# Deploy a Workers Cluster using the cnvrg Operator
cnvrg is desgined to be extremely flexible and supports using multiple clusters with your instance of cnvrg.
This guide will explain how to use Helm to turn a Kubernetes cluster into a workers cluster for cnvrg.
# Requirements
Before you can complete the installation you must install and prepare the following dependencies on your local machine:
- kubectl
- Helm 3.X
- Kubernetes cluster with ports 80, 443 and 6443 open
- The Kubeconfig of the above cluster
NOTE
Haven't created a cluster yet? Check our guides for setting up an AWS EKS, GCP GKE, Azure EKS or Minikube cluster.
# Choose the Domain for the Kubernetes Cluster
As part of the installation, you will need to use a subdomain of your cnvrg installation's domain.
You can choose any subdomain as long as it is a subdomain of the installed instance of cnvrg. ie subdomain.your_cnvrg_domain
For example, if your cnvrg control plane is hosted at app.my-org.cnvrg.io
, you could use:
workers.my-org.cnvrg.io
workers.app.my-org.cnvrg.io
- or any subdomain
*.my-org.cnvrg.io
After you have completed the next steps, you will need to set up the DNS listing for this subdomain in your cloud provider settings.
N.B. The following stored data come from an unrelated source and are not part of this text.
Lemma pos_located p l h : distinct l.*1 -> selects h p -> located p l (pos p l).
Proof.
  intros Hd [_ Hs]. unfold pos. destruct (position (fun kv => p kv.1) l) as [i|] eqn:E.
  - assert (Hsp : exists a kv z, l = a ++ kv :: z /\ p kv.1 = true /\ i = length a).
    { clear Hd. revert i E. induction l as [|kv l IH]; intros i E; simpl in E; [done|]. destruct (p kv.1) eqn:Hp.
      - injection E as <-. by exists [], kv, l.
      - destruct (position _ l) as [j|]; [|done]. injection E as <-. destruct (IH j eq_refl) as (a & kv' & z & -> & Hp' & ->).
        by exists (kv :: a), kv', z. }
    destruct Hsp as (a & [k v] & z & -> & Hp & ->). apply located_at with k v z; [done..|]. intros kv Hkv. rewrite (Hs k) by done.
    rewrite fmap_app in Hd. simpl in Hd. apply distinct_middle in Hd as [Hd _]. apply Hd. rewrite <- fmap_app. by apply list_elem_of_fmap_2.
  - apply located_nowhere. clear Hd. induction l as [|kv l IH]; [intros kv []%not_elem_of_nil|]. simpl in E. destruct (p kv.1) eqn:Hp; [done|].
    destruct (position _ l); [done|]. intros kv' [->|Hkv]%elem_of_cons; [done|]. by apply IH.
Qed.

(** *** From pairs to entries *)

Lemma stored_selects p a z : (forall kv, kv ∈ a ++ z -> p kv.1 = false) -> forall e, e ∈ (stored <$> a) ++ (stored <$> z) -> p (key e) = false.
Proof. intros Hn e. rewrite <- fmap_app, list_elem_of_fmap. intros (kv & -> & Hkv). by apply Hn. Qed.

Lemma stored_absent p l : (forall kv, kv ∈ l -> p kv.1 = false) -> forall e, e ∈ stored <$> l -> p (key e) = false.
Proof. intros Hn e. rewrite list_elem_of_fmap. intros (kv & -> & Hkv). by apply Hn. Qed.

Lemma has_middle m a k v z : has m (stored <$> (a ++ (k, v) :: z)) -> has m ((stored <$> a) ++ stored (k, v) :: (stored <$> z)).
Proof. by rewrite fmap_app. Qed.

Lemma rep_perm m m' l l' : rep m l -> has m' (stored <$> l') -> l'.*1 ≡ₚ l.*1 -> rep m' l'.
Proof. intros [_ Hd] Hm Hp. split; [done|]. by rewrite Hp. Qed.

Lemma distinct_new l k : distinct l.*1 -> (forall kv, kv ∈ l -> key_eq k kv.1 = false) -> distinct (k :: l.*1).
Proof. intros Hd Hn. split; [|done]. intros k'. rewrite list_elem_of_fmap. intros (kv & -> & Hkv). by apply Hn. Qed.

Lemma set_value_middle a k v v' z : set_value (a ++ (k, v) :: z) (length a) v' = a ++ (k, v') :: z.
Proof. unfold set_value. rewrite alter_app_r_alt by lia. by rewrite Nat.sub_diag. Qed.

Lemma lookup_here {A} (a z : list A) x : (a ++ x :: z) !! length a = Some x.
Proof. by apply list_lookup_middle. Qed.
# Install and Update the Helm repo
Run the following command to download the most updated cnvrg helm charts:
helm repo add cnvrgv3 https://charts.v3.cnvrg.io
helm repo update
helm search repo cnvrgv3/cnvrg -l
WARNING
Please note, the version of the helm chart for the worker cluster installation must match the version of helm chart used to deploy the primary cnvrg platform deployment.
# Run the Helm Chart
Now all you need to do is run the helm install
command and all of the services and systems will be automatically installed on your cluster. The process can take up to 15 minutes.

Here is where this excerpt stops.